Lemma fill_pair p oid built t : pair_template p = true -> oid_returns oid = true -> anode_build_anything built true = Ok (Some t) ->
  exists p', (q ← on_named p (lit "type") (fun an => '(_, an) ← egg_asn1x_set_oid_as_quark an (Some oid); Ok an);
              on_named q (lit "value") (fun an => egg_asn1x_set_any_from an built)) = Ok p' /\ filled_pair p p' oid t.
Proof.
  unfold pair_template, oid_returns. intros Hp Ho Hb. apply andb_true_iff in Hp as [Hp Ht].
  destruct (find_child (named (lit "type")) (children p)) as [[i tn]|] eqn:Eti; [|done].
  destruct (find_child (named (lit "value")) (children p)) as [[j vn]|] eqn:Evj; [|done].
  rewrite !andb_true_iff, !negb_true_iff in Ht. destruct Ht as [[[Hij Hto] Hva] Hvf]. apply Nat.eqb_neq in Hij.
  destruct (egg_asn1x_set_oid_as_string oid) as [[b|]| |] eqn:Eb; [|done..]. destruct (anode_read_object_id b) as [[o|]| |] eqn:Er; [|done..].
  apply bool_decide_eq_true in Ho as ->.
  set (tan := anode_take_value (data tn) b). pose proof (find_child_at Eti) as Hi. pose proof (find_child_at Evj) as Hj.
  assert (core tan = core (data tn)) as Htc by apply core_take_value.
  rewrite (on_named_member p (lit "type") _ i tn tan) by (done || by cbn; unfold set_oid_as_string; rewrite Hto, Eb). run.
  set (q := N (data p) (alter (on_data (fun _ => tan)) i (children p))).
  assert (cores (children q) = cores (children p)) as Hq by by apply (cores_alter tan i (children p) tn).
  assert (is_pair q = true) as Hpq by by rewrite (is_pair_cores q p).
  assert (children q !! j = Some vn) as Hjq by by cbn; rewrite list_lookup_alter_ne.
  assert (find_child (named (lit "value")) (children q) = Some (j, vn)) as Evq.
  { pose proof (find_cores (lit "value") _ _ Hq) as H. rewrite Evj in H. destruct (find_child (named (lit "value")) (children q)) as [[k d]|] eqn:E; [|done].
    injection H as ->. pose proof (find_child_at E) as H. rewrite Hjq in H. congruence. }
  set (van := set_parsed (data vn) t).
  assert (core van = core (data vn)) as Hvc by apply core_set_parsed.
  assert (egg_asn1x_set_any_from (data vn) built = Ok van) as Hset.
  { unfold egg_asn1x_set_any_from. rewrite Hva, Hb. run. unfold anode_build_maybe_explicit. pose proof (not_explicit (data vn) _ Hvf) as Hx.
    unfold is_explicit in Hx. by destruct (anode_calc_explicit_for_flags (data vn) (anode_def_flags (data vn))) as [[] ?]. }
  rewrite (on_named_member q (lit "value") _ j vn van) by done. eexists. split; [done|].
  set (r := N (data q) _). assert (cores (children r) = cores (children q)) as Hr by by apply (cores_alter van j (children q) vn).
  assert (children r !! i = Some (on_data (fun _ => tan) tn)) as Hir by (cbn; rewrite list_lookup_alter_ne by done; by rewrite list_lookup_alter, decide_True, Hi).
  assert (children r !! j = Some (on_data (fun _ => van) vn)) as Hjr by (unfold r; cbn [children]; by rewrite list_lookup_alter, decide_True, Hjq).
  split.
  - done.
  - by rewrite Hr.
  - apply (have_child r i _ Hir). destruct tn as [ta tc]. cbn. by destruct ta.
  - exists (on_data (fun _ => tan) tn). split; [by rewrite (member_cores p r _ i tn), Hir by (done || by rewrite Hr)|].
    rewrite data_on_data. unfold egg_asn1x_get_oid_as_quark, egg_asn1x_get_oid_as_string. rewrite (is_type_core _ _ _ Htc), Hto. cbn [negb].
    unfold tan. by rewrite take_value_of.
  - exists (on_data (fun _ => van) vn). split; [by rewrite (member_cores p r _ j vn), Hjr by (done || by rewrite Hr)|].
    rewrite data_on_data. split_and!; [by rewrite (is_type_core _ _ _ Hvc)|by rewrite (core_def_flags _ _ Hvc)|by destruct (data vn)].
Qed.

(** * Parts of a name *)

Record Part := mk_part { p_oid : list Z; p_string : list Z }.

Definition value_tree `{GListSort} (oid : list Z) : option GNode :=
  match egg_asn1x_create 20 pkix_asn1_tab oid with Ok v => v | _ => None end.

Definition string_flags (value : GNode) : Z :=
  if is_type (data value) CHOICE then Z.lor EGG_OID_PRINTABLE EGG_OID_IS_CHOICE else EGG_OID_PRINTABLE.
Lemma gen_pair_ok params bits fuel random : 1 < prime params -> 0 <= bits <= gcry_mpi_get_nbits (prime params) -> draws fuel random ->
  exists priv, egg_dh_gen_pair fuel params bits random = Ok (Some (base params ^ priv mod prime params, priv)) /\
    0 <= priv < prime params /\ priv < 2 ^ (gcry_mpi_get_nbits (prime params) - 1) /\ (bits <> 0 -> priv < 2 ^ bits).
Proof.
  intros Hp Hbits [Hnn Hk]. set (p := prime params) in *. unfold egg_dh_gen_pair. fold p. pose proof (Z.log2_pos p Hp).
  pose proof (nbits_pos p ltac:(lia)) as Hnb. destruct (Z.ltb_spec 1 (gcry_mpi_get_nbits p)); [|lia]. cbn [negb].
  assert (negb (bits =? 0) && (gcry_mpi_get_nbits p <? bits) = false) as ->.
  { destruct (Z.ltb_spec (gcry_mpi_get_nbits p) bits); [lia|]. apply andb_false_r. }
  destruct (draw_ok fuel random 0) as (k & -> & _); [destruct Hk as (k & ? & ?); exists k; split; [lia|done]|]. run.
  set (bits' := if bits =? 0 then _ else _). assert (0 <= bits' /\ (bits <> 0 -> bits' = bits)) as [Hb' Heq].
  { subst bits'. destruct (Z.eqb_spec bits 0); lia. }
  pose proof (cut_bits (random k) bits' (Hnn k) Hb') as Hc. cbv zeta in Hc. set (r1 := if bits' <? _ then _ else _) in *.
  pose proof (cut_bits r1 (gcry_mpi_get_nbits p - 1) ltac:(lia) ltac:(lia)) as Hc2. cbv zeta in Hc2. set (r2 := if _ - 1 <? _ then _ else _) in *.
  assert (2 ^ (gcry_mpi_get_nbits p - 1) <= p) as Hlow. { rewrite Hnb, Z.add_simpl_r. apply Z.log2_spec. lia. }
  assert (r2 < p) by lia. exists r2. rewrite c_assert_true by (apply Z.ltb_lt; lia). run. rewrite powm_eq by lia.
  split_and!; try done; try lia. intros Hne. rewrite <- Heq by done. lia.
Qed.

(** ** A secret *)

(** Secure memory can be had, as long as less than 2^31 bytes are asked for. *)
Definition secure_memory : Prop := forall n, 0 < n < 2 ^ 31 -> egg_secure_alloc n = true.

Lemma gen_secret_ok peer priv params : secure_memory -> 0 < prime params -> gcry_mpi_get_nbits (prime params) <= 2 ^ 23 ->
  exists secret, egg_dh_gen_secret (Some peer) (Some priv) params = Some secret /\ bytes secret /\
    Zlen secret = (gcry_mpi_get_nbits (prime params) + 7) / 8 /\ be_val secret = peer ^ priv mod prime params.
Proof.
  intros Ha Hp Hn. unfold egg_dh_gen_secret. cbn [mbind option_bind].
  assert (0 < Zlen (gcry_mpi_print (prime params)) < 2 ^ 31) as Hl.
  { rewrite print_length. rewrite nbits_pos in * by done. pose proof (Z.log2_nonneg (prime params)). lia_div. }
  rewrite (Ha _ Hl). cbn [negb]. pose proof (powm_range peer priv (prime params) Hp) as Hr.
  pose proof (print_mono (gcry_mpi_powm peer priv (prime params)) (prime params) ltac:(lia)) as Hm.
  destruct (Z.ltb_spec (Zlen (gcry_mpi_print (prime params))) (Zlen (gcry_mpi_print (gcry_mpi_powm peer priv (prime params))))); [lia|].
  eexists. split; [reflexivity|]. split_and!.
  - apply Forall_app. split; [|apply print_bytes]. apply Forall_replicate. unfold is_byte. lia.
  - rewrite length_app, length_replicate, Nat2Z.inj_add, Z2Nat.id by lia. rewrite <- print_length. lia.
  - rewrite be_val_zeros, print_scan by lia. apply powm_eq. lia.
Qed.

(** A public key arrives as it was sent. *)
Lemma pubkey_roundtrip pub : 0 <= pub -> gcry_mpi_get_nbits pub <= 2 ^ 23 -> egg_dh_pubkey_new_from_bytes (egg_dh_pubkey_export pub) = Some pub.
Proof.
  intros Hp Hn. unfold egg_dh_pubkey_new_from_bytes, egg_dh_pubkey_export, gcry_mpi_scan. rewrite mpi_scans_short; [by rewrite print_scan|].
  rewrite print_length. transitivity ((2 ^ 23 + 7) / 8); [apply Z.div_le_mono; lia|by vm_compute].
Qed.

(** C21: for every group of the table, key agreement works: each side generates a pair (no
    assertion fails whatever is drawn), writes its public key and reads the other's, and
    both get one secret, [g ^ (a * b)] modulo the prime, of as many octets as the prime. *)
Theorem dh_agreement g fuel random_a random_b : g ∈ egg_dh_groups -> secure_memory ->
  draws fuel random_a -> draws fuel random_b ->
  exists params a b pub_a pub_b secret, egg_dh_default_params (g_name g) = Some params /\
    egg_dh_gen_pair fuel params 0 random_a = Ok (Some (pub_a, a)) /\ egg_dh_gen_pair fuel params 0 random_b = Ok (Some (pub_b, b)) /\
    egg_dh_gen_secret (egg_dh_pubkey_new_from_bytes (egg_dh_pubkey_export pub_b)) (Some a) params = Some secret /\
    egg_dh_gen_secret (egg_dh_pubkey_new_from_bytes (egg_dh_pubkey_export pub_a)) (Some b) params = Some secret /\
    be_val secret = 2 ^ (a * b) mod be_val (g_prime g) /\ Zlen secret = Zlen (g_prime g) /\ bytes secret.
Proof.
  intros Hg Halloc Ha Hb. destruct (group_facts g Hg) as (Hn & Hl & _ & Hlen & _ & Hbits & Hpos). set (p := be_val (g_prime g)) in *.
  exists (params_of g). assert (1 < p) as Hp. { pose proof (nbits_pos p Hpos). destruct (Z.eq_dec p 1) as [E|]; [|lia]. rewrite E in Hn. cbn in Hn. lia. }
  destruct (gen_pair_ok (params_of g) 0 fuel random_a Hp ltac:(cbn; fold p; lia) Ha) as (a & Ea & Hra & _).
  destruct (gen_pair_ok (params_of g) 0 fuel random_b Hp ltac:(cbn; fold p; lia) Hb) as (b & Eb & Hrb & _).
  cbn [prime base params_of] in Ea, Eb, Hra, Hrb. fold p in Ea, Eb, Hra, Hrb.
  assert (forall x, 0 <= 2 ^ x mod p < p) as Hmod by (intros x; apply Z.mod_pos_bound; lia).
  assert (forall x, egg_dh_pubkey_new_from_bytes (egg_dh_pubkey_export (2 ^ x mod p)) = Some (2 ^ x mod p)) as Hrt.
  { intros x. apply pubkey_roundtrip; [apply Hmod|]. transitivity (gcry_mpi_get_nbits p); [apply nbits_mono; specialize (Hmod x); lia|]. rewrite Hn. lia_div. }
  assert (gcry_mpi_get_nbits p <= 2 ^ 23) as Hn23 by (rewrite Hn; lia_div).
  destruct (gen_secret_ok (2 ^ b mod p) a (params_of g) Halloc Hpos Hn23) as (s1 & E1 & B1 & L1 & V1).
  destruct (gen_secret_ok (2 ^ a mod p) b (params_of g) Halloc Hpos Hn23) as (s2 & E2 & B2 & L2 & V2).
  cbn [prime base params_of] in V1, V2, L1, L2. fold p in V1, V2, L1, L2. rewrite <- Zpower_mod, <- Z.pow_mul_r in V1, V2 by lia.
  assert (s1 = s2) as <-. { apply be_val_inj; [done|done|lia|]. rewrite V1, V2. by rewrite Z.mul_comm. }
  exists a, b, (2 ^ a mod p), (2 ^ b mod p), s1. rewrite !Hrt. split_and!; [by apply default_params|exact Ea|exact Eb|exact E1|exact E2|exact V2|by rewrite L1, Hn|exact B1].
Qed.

* * *

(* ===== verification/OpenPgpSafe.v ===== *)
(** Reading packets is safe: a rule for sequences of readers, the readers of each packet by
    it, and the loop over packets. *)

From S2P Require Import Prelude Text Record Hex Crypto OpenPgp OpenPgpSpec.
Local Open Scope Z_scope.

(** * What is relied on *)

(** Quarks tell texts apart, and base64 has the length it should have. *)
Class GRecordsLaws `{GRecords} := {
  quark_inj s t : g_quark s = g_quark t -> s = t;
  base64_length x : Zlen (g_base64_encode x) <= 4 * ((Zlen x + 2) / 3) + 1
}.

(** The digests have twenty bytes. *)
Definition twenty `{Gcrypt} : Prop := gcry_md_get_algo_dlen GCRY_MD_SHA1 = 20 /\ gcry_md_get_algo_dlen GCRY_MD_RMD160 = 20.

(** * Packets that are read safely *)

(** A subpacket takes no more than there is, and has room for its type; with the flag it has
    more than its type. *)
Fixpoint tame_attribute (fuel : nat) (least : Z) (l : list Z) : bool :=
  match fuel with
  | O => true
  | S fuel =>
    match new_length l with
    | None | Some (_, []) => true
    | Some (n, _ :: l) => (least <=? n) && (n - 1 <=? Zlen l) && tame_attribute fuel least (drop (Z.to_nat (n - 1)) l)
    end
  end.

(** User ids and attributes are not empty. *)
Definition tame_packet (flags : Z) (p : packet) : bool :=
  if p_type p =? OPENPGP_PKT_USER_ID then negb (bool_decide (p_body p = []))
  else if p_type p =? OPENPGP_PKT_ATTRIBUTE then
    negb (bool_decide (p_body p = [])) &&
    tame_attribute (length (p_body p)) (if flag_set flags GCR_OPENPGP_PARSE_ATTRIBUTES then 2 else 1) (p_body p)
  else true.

--

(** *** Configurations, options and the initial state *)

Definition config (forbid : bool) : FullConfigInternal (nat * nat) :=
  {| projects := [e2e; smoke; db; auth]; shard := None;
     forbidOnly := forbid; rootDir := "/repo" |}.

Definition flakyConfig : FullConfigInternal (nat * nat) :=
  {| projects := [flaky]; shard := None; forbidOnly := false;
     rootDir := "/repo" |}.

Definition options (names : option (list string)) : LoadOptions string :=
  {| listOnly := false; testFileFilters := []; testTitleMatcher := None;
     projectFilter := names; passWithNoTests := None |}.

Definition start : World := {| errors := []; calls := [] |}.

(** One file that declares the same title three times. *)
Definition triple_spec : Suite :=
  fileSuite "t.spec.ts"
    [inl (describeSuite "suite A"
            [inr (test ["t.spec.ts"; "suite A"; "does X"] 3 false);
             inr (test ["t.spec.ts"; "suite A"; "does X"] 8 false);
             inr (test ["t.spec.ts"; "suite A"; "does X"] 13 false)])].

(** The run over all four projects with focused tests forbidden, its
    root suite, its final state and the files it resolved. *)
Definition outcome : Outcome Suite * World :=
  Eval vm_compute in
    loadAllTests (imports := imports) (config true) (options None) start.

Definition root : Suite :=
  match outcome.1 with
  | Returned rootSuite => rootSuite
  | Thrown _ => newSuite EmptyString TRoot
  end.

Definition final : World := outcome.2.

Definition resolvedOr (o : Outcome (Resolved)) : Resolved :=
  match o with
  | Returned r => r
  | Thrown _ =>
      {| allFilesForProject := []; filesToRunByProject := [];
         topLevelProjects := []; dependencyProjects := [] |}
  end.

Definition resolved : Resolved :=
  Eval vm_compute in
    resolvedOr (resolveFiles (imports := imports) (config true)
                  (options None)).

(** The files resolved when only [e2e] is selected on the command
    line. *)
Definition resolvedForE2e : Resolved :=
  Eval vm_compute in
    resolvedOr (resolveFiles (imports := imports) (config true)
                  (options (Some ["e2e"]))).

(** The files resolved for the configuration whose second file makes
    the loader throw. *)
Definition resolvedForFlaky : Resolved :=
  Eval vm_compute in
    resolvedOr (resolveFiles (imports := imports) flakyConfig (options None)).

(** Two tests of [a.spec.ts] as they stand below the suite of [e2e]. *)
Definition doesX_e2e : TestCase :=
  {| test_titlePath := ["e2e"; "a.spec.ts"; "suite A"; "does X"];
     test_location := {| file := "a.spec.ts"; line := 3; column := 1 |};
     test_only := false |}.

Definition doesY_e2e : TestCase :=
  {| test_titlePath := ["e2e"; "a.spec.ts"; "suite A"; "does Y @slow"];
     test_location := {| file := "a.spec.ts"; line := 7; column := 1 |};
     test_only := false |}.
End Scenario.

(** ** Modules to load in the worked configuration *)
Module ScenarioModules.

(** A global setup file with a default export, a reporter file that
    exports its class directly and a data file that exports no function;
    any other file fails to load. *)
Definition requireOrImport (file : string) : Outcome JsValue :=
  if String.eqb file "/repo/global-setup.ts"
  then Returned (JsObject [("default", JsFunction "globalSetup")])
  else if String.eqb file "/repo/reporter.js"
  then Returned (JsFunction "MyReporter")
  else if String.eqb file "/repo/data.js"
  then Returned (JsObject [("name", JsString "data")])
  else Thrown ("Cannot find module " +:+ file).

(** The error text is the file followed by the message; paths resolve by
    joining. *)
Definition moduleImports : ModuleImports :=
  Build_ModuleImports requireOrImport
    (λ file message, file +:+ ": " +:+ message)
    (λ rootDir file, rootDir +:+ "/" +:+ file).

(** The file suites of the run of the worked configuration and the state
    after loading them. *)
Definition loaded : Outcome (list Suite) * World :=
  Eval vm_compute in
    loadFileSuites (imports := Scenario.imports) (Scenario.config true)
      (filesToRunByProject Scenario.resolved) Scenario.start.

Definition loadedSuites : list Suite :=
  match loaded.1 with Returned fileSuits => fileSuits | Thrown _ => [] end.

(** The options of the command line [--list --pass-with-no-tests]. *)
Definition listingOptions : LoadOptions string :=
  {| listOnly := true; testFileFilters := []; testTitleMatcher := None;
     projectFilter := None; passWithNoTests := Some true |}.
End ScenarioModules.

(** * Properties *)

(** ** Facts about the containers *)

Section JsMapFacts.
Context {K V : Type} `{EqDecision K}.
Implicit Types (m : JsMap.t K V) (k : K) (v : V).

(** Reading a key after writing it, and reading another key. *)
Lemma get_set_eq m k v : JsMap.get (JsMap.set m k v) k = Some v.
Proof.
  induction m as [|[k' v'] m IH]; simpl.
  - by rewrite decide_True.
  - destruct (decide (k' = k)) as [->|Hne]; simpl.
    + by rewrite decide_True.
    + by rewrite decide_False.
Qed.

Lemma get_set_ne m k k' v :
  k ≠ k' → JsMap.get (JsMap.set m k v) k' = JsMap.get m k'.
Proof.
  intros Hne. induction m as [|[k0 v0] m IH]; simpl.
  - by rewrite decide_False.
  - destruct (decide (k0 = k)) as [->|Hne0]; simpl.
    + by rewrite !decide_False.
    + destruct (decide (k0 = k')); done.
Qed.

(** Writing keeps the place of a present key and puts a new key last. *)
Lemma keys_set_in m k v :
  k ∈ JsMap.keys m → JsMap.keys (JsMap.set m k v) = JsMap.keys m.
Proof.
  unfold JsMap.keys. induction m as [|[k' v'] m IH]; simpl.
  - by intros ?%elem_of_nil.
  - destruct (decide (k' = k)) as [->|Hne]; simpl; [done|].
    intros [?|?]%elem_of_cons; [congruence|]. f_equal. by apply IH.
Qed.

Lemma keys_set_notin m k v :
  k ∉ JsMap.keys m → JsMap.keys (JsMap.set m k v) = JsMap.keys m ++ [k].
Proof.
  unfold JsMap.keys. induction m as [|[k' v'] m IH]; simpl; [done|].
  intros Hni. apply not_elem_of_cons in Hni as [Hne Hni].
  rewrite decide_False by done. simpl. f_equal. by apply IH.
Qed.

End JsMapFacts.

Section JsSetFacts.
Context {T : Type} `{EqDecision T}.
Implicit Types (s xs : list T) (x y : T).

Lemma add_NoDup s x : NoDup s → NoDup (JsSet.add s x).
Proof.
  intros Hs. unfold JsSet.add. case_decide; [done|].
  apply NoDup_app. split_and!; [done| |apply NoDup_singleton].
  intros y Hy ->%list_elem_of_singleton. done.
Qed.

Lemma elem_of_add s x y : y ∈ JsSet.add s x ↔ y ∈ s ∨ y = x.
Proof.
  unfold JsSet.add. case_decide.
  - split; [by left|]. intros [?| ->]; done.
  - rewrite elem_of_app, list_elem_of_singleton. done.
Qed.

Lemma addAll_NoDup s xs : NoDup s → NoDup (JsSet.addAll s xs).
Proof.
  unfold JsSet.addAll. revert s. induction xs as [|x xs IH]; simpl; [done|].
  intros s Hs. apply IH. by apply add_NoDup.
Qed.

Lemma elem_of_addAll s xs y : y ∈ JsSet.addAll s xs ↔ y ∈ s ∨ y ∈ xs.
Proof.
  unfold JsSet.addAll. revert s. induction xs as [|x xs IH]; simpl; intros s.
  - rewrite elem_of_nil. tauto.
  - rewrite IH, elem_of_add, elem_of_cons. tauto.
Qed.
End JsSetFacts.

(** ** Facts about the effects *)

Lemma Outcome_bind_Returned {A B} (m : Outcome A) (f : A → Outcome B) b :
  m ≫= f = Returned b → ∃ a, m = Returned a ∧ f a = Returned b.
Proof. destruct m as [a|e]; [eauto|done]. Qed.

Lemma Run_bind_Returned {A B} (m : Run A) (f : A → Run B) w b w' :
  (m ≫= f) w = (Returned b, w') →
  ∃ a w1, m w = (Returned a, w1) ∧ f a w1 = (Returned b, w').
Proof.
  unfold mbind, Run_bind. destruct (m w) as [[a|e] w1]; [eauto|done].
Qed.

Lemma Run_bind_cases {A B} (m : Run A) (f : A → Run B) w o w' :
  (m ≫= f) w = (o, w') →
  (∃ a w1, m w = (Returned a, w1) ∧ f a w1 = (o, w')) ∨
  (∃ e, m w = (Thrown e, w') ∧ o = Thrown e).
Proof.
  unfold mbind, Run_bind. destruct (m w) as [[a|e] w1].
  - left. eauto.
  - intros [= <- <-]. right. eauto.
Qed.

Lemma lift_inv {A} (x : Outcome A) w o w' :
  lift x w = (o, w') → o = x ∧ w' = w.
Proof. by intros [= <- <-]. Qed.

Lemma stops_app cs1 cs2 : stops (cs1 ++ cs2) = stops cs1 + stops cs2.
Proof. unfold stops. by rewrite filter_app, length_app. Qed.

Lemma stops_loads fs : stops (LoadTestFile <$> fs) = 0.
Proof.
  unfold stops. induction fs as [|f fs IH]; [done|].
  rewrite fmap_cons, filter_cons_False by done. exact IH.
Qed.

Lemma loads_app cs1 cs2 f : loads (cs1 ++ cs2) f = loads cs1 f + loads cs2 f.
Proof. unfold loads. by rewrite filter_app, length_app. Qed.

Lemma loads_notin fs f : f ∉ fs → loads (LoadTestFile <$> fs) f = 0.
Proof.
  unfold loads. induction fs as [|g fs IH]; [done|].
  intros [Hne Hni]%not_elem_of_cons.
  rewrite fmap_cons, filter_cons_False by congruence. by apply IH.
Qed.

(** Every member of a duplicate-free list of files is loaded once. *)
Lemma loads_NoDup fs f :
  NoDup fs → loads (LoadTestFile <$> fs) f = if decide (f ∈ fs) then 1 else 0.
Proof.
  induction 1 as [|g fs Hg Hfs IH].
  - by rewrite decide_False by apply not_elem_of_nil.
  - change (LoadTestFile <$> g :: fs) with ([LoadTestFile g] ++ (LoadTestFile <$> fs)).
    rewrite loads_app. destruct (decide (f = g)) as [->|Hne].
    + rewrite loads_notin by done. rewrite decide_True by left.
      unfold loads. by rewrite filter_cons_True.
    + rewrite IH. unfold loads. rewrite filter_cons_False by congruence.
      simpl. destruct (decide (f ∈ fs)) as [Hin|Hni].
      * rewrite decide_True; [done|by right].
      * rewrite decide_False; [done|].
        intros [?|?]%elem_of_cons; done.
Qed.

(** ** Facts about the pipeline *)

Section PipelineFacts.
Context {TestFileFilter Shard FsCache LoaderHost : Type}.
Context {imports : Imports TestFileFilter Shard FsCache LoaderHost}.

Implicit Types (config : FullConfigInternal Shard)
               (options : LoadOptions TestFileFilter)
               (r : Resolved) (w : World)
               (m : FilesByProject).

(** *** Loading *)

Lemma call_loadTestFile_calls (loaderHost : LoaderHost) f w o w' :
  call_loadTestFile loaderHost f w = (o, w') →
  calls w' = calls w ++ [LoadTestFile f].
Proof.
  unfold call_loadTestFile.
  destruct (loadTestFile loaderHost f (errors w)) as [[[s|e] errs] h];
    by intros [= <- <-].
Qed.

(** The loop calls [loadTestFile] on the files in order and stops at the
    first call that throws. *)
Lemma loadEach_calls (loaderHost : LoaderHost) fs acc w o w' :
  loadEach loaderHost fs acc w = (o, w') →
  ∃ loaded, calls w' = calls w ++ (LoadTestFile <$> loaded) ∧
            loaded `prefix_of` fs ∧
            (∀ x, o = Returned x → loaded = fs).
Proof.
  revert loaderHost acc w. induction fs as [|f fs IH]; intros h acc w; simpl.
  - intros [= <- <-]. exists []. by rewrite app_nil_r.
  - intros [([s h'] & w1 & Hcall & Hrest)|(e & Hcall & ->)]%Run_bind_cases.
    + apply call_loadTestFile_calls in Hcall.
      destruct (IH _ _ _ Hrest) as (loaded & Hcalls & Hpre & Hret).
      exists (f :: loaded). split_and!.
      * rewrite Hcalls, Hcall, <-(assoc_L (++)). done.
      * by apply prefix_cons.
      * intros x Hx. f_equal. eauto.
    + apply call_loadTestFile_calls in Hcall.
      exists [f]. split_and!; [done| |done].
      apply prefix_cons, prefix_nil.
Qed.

▸ Problem to solve:
All that is wanted is an exact copy of the lines above from the one with "intros [?|?]%elem_of_cons; done." through the one with "(** The loop", with both ends included.

▸ Response area:
        intros [?|?]%elem_of_cons; done.
Qed.

(** ** Facts about the pipeline *)

Section PipelineFacts.
Context {TestFileFilter Shard FsCache LoaderHost : Type}.
Context {imports : Imports TestFileFilter Shard FsCache LoaderHost}.

Implicit Types (config : FullConfigInternal Shard)
               (options : LoadOptions TestFileFilter)
               (r : Resolved) (w : World)
               (m : FilesByProject).

(** *** Loading *)

Lemma call_loadTestFile_calls (loaderHost : LoaderHost) f w o w' :
  call_loadTestFile loaderHost f w = (o, w') →
  calls w' = calls w ++ [LoadTestFile f].
Proof.
  unfold call_loadTestFile.
  destruct (loadTestFile loaderHost f (errors w)) as [[[s|e] errs] h];
    by intros [= <- <-].
Qed.

(** The loop calls [loadTestFile] on the files in order and stops at the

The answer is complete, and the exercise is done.